Achei que antes de entrar no assunto, vale a pena esclarecer a diferença entre "design" e "estilo", pois neste artigo vou falar dos dois termos e considero que eles não são exatamente os mesmos. A palavra "design" deve ser usada para se referir à arquitetura, conceito, formas e materiais que definem um objeto, com o objetivo principal de cumprir uma ou mais funções. Deve-se notar que -contrariamente ao que muitas pessoas pensam- a estética não é o objetivo principal do design, embora um objeto bem projetado tenda a ser bonito.
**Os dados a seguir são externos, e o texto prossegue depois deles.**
Lemma fmt_loop_wp rev0 tty b0 t0 size fuel : ∀ ps ap T l o flags rest,
  length rev0 = 11%nat → room tty b0 size → Forall piece_ok ps → args_safe ps ap → render ps ap = Some T →
  holds tty b0 t0 l o → has_flag flags FLAG_TTY = tty → Z.of_nat (length l) ≤ size →
  Z.of_nat (length l + length T) < 2 ^ 30 → (length (text_of ps) < fuel)%nat →
  wp (fmt_loop rev0 fuel (text_of ps ++ 0 :: rest) ap (Z.of_nat (length l)) (Z.of_nat (length l)) size flags)
    (λ '(buf, written, flags') o', let l' := emitted size l T in
      buf = Z.of_nat (length l') ∧ written = Z.of_nat (length l') ∧ has_flag flags' FLAG_TTY = tty ∧ holds tty b0 t0 l' o') o.
Proof.
  induction fuel as [|fuel IH]; intros ps ap T l o flags rest Hrev Hroom Hps Hsafe HT Ho Hf Hl Hmax Hfuel; [lia |]. cbn [fmt_loop].
  destruct (Z.ltb_spec (Z.of_nat (length l)) size) as [Hlt|Hge]; cbn [negb]; [| wp_step; rewrite emitted_full by lia; done].
  destruct ps as [|[c|d] ps]; [injection HT as <-; cbn [text_of fmap list_fmap concat app Z.eqb]; wp_step; by rewrite emitted_nil | |];
    apply Forall_cons in Hps as [Hp Hps]; unfold text_of in *; cbn [fmap list_fmap concat piece_text] in *.
  - destruct Hp as [H0 H37]. cbn [app length] in *. rewrite (proj2 (Z.eqb_neq c 0)), (proj2 (Z.eqb_neq c 37)) by done. cbn [negb].
    cbn [render] in HT. destruct (render ps ap) as [T'|] eqn:HT'; [| done]. injection HT as <-.
    wp_step. eapply printc_wp; [done | done | done | done |]. intros o1 Ho1. rewrite <- (length_snoc l c).
    eapply wp_mono; [apply (IH ps ap T'); try done; rewrite ?length_snoc, ?length_app in *; simpl in *; lia |].
    intros [[buf w] f']. cbv zeta. rewrite emitted_app by (rewrite length_snoc; lia). done.
  - destruct (directive_head d Hp) as (c & r & Hdt & Hc0). cbn [render args_safe] in HT, Hsafe. destruct Hsafe as [Hsd Hsafe].
    destruct (conv_text (opts_of d) (dv_conv d) ap) as [[t ap']|] eqn:Ht; [| done]. cbn in HT.
    destruct (render ps ap') as [T'|] eqn:HT'; [| done]. injection HT as <-. specialize (Hsafe _ _ eq_refl).
    cbn [app length] in *. rewrite Hdt in Hfuel |- *. cbn [app length Z.eqb Pos.eqb negb] in *. rewrite (proj2 (Z.eqb_neq c 0)) by done.
    pose proof (mods_directive d (Z.land flags FLAG_TTY) (concat (piece_text <$> ps) ++ 0 :: rest) fuel Hp) as Hm.
    rewrite Hdt in Hm. cbn [mods_at app] in Hm. rewrite (proj2 (Z.eqb_neq c 0)) in Hm by done. rewrite length_app in Hfuel.
    rewrite <- app_assoc. wp_step. eapply wp_pure; [apply Hm; simpl; lia |]. cbv beta iota. wp_step. rewrite length_app in Hmax.
    pose proof (dir_mods_are flags d tty Hf Hp) as Hmd.
    assert (Hpr : prec_ok (opts_of d) l).
    { unfold prec_ok, opts_of. cbn [op_prec]. destruct (dv_prec d) as [pd|] eqn:Hpd; [| by left]. right.
      destruct (do_prec _ Hp pd Hpd) as [Hd Hle]. pose proof (dec_val_nonneg pd Hd). lia. }
    eapply wp_mono; [by apply (convert_wp rev0 tty b0 t0 size Hrev Hroom l o _ (opts_of d) _ ap t ap') |].
    intros [[ap1 buf] w] o1 [[= -> -> ->] Ho1]. destruct (emitted_length size l t Hl) as [Hl1 Hl2].
    eapply wp_mono; [apply (IH ps ap' T'); try done; [apply Hmd | lia | simpl in Hfuel; lia] |].
    intros [[buf w] f']. cbv zeta. rewrite emitted_twice by done. done.
Qed.
(* ===== verification/UserHeap.v ===== *)
(** * The heap of a user program (src/buenos/tests/lib.c, [malloc] and friends)

    Every program of tests/ is linked with this library.  The allocator keeps
    a list of free blocks, sorted by address, whose links lie in the blocks
    themselves; a block starts with a word that holds its size.  The memory of
    the program is a map from addresses to bytes; an access to an address that
    is not in it, or to a word at an address that is not a multiple of 4, is an
    exception of the machine.  The heap grows by the system call
    [syscall_memlimit], which is the class [Memlimit]. *)

From stdpp Require Import gmap sorting.
From S2P Require Import Prelude.
Local Open Scope Z_scope.

Abbreviation memory := (gmap Z Z).

Definition load8 (m : memory) (a : Z) : res Z :=
  match m !! a with Some b => Ok b | None => Undef end.
Definition store8 (m : memory) (a b : Z) : res memory :=
  match m !! a with Some _ => Ok (<[a := b]> m) | None => Undef end.

Definition load32 (m : memory) (a : Z) : res Z :=
  if negb (a mod 4 =? 0) then Undef
  else b0 ← load8 m a; b1 ← load8 m (a + 1); b2 ← load8 m (a + 2); b3 ← load8 m (a + 3);
       Ok (be32 b0 b1 b2 b3).
Definition store32 (m : memory) (a v : Z) : res memory :=
  if negb (a mod 4 =? 0) then Undef
  else match bytes32 v with
       | [b0; b1; b2; b3] =>
           m ← store8 m a b0; m ← store8 m (a + 1) b1; m ← store8 m (a + 2) b2; store8 m (a + 3) b3
       | _ => Undef
       end.

(** The system call: the new end of the heap, or the present one when the
    argument is NULL; 0 when there is not enough memory. *)
Class Memlimit (E : Type) := {
  syscall_memlimit : Z → E * memory → res (Z * (E * memory));
}.

Definition MIN_ALLOC_SIZE : Z := 8.

Section allocator.
Context {E : Type} `{Memlimit E}.

Record uheap := mk_uheap { u_env : E; u_mem : memory; free_list : Z }.

Definition rd (a : Z) : K uheap Z := s ← gets id; pure (load32 (u_mem s) a).
Definition wr (a v : Z) : K uheap unit :=
  s ← gets id;
  m ← pure (store32 (u_mem s) a v);
  modify (λ s, mk_uheap (u_env s) m (free_list s)).
Definition rd8 (a : Z) : K uheap Z := s ← gets id; pure (load8 (u_mem s) a).
Definition wr8 (a v : Z) : K uheap unit :=
  s ← gets id;
  m ← pure (store8 (u_mem s) a v);
  modify (λ s, mk_uheap (u_env s) m (free_list s)).
Definition memlimit (a : Z) : K uheap Z := λ s,
  match syscall_memlimit a (u_env s, u_mem s) with
  | Ok (r, (e, m)) => Ok (r, mk_uheap e m (free_list s))
  | Panic msg => Panic msg | Block => Block | Undef => Undef | NoFuel => NoFuel
  end.

(** [block->size] and [block->next] *)
Definition blk_size (block : Z) : K uheap Z := rd block.
Definition set_size (block v : Z) : K uheap unit := wr block v.
Definition blk_next (block : Z) : K uheap Z := rd (block + 4).
Definition set_next (block v : Z) : K uheap unit := wr (block + 4) v.

(** The variable [prev_p] points to: [free_list] when [prev] is 0, else the
    link of block [prev]. *)
Definition set_link (prev v : Z) : K uheap unit :=
  if prev =? 0 then modify (λ s, mk_uheap (u_env s) (u_mem s) v) else set_next prev v.

Definition get_heap_end : K uheap Z := memlimit 0.

(** The size of a block for a request: at least that of the bookkeeping, in
    whole words. *)
Definition round_size (size : Z) : Z :=
  let size := Z.max MIN_ALLOC_SIZE size in
  if negb (size mod 4 =? 0) then u32 (Z.land size (0xffffffff - 3) + 4) else size.

(** The loop over the free list. *)
Fixpoint first_fit (fuel : nat) (prev block size : Z) : K uheap (option Z) :=
  match fuel with
  | O => pure NoFuel
  | S fuel' =>
      if block =? 0 then mret None
      else
        n ← blk_size block;
        if s32 (MIN_ALLOC_SIZE + 4) <=? s32 (n - size - 4) then
          set_size block (u32 (n - u32 (size + 4)));;
          n ← blk_size block;
          let new_block := u32 (block + n) in
          set_size new_block (u32 (size + 4));;
          mret (Some (u32 (new_block + 4)))
        else if u32 (size + 4) <=? n then
          q ← blk_next block;
          set_link prev q;;
          mret (Some (u32 (block + 4)))
        else
          q ← blk_next block;
          first_fit fuel' block q size
  end.

(** No chain of blocks is longer than memory. *)
Definition chain_steps (s : uheap) : nat := S (size (u_mem s)).

Definition malloc (size : Z) : K uheap Z :=
  if size =? 0 then mret 0
  else
    let size := round_size size in
    s ← gets id;
    found ← first_fit (chain_steps s) 0 (free_list s) size;
    match found with
    | Some p => mret p
    | None =>
        heap_end ← get_heap_end;
        let full_size := u32 (4 + size) in
        heap_end_new ← memlimit (u32 (heap_end + full_size));
        if heap_end_new =? 0 then mret 0
        else
          set_size heap_end full_size;;
          mret (u32 (heap_end + 4))
    end.

(** [free] behind the place it has found: insert, then merge with the block
    before and with the block behind. *)
Definition insert_block (prev block cur : Z) : K uheap unit :=
  set_link prev block;;
  set_next block cur;;
  block ← (if prev =? 0 then mret block
           else
             n ← blk_size prev;
             if u32 (block - prev) =? n then
               k ← blk_size block;
               set_size prev (u32 (n + k));;
               set_next prev cur;;
               mret prev
             else mret block);
  if cur =? 0 then mret tt
  else
    n ← blk_size block;
    if u32 (cur - block) =? n then
      k ← blk_size cur;
      set_size block (u32 (n + k));;
      q ← blk_next cur;
      set_next block q
    else mret tt.

(** The loop of [free]. *)
Fixpoint free_loop (fuel : nat) (prev cur block : Z) : K uheap unit :=
  match fuel with
  | O => pure NoFuel
  | S fuel' =>
      if (block <? cur) || (cur =? 0) then insert_block prev block cur
      else
        q ← blk_next cur;
        free_loop fuel' cur q block
  end.

Definition free (ptr : Z) : K uheap unit :=
  if ptr =? 0 then mret tt
  else
    s ← gets id;
    free_loop (chain_steps s) 0 (free_list s) (u32 (ptr - 4)).

Definition calloc (nmemb size : Z) : K uheap Z :=
  let n := u32 (nmemb * size) in
  ptr ← malloc n;
  (if ptr =? 0 then mret tt else for_each (Z.to_nat n) 0 (λ i, wr8 (ptr + i) 0));;
  mret ptr.

Definition realloc (ptr size : Z) : K uheap Z :=
  if ptr =? 0 then malloc size
  else if size =? 0 then free ptr;; mret 0
  else
    new_ptr ← malloc size;
    (if new_ptr =? 0 then mret tt
     else for_each (Z.to_nat size) 0 (λ i, b ← rd8 (ptr + i); wr8 (new_ptr + i) b);; free ptr);;
    mret new_ptr.

End allocator.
No que diz respeito ao "estilo", eu entendo que é a disciplina que visa tornar os objetos bonitos. Assim, temos objectos muito bem desenhados, que cumprem perfeitamente a sua função, ao mesmo tempo que poupam recursos, mas não são particularmente elegantes, e outros objectos com muito estilo, mas na realidade, não são bem desenhados, porque ou não cumprem perfeitamente a sua função, ou precisam de uma utilização excessiva de materiais ou mão-de-obra para a sua fabricação.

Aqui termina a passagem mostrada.